Spatial risks of Orthoebolavirus spillover vary based on outbreak type.
Mekala Sundaram, Patrick R Stephens
Abstract
Open AccessOBJECTIVES: We develop and test a risk map for Orthoebolaviruses which are emerging infectious pathogens primarily concentrated in sub-Saharan Africa. The accuracy of predictive models and risk maps has been limited thus far by uncertainty in mechanisms underlying spread, low number of known outbreaks, and in how well various drivers predict different types of outbreaks (e.g. human vs epizootic outbreaks, and outbreaks of different viral species). METHODS: Here, we explore frugivory and other factors as mechanisms of Orthoebolavirus spread and demonstrate statistical methods with repeated cross-validation that can be used even with very small data sets to explore how different factors influence different classes of events using ensemble machine learning logistic regression.

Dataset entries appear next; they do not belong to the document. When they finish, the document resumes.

Lemma pretty_digit (v : Z) : (0 <= v <= 9)%Z -> String.length (pretty v) = 1.
Proof.
  intros Hv.
  assert (E : v ∈ seqZ 0 10) by (apply elem_of_seqZ; lia).
  revert E. generalize v. apply Forall_forall. by vm_compute; repeat constructor.
Qed.

Lemma cellText_length m m' row col :
  digitsOrZero m -> digitsOrZero m' -> row < 9 -> col < 9 ->
  String.length (cellText m row col) = String.length (cellText m' row col).
Proof.
  intros Hm Hm' Hr Hc. unfold cellText.
  rewrite !text_length, !pretty_digit by auto. done.
Qed.

Lemma rowText_cells m m' row :
  digitsOrZero m -> digitsOrZero m' -> row < 9 ->
  rowText m row = rowText m' row ->
  forall col, col < 9 -> get2 0%Z m row col = get2 0%Z m' row col.
Proof.
  intros Hm Hm' Hr E col Hc. unfold rowText in E.
  apply text_split_r in E as [E _]; [|done].
  assert (Hcol : col ∈ seq 0 9) by (apply elem_of_seq; lia).
  assert (Hlen : forall x, x ∈ seq 0 9 ->
    String.length (cellText m row x) = String.length (cellText m' row x)).
  { intros x Hx%elem_of_seq. apply cellText_length; auto with lia. }
  pose proof (flat_inj _ _ _ Hlen E col Hcol) as Ec.
  unfold cellText in Ec.
  apply (inj (String.append " *")) in Ec.
  apply text_split in Ec as [Ec _]; [|by rewrite !pretty_digit by auto].
  by apply (inj pretty) in Ec.
Qed.

Lemma rowText_length m m' row :
  digitsOrZero m -> digitsOrZero m' -> row < 9 ->
  String.length (rowText m row) = String.length (rowText m' row).
Proof.
  intros Hm Hm' Hr. unfold rowText. rewrite !text_length. f_equal.
  apply flat_length. intros col Hc%elem_of_seq. apply cellText_length; auto with lia.
Qed.

Lemma writeOutFile_cells name out m m' :
  digitsOrZero m -> digitsOrZero m' ->
  Main.writeOutFile name out m = Main.writeOutFile name out m' ->
  forall r c, r < 9 -> c < 9 -> get2 0%Z m r c = get2 0%Z m' r c.
Proof.
  intros Hm Hm'. rewrite !writeOutFile_text.
  intros E%(inj (String.append out))%(inj (String.append name))%(inj (String.append endl)).
  intros r c Hr Hc. apply (rowText_cells m m' r); try done.
  apply (flat_inj _ _ (seq 0 9)); [|done|apply elem_of_seq; lia].
  intros row Hrow%elem_of_seq. apply rowText_length; auto with lia.
Qed.

(** ** The properties of [main.cc] *)

(** X14: the reading loop of [main] leaves in each cell the value of the
    last turn whose row and column name the cell and whose three numbers
    all lie in 1..9, and 0 when there is no such turn; turns with a number
    outside 1..9 change nothing. *)
Theorem last_triple_wins turns m r c :
  shape9 m -> r < 9 -> c < 9 ->
  get2 0%Z (Main.readPuzzle turns m) r c =
    default 0%Z (snd <$> last (filter (writes r c) turns)).
Proof. intros Hm Hr Hc. by apply readPuzzle_cell. Qed.

Lemma last_triple_wins_witness :
  get2 0%Z (Main.readPuzzle [(1, 2, 5); (1, 2, 7); (1, 2, 12); (0, 2, 3); (1, 10, 4)]%Z
              garbage) 0 1 = 7%Z.
Proof.
  rewrite (last_triple_wins _ garbage 0 1 ltac:(shape) ltac:(lia) ltac:(lia)).
  by vm_compute.
Defined.

(** X15: whatever the input file holds and whatever the local array of
    [main] held before, the grid that the reading loop leaves is 9x9 and
    every cell of it holds 0 or a digit 1..9. *)
Theorem loaded_grid_digits turns m :
  shape9 m ->
  shape9 (Main.readPuzzle turns m) /\ digitsOrZero (Main.readPuzzle turns m).
Proof.
  intros Hm. split; [|by apply readPuzzle_digits].
  destruct (readPuzzle_cell turns m 0 0 Hm) as [Hshape _]; [lia|lia|done].
Qed.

RESULTS: We show that covariates predicting outbreaks with the highest discrimination power are frugivore richness (area under curve [AUC] = 0.95) and fruit tree (Ficus) habitat suitability (AUC = 0.94). We found that Ficus distributions contributed to predictions of past Orthoebolavirus outbreaks relatively equally, regardless of type, based on feature contributions estimated using Shapley value calculations. In contrast, frugivore richness was a better contributor of predictions of epizootic than human outbreaks. Hunting activity was a poor predictor overall (AUC = 0.85) but contributed to some Sudan outbreaks predictions. CONCLUSIONS: Our results suggest that different drivers best influence different classes of Orthoebolavirus outbreaks and models taking into account a variety of factors are needed to predict future spillover events.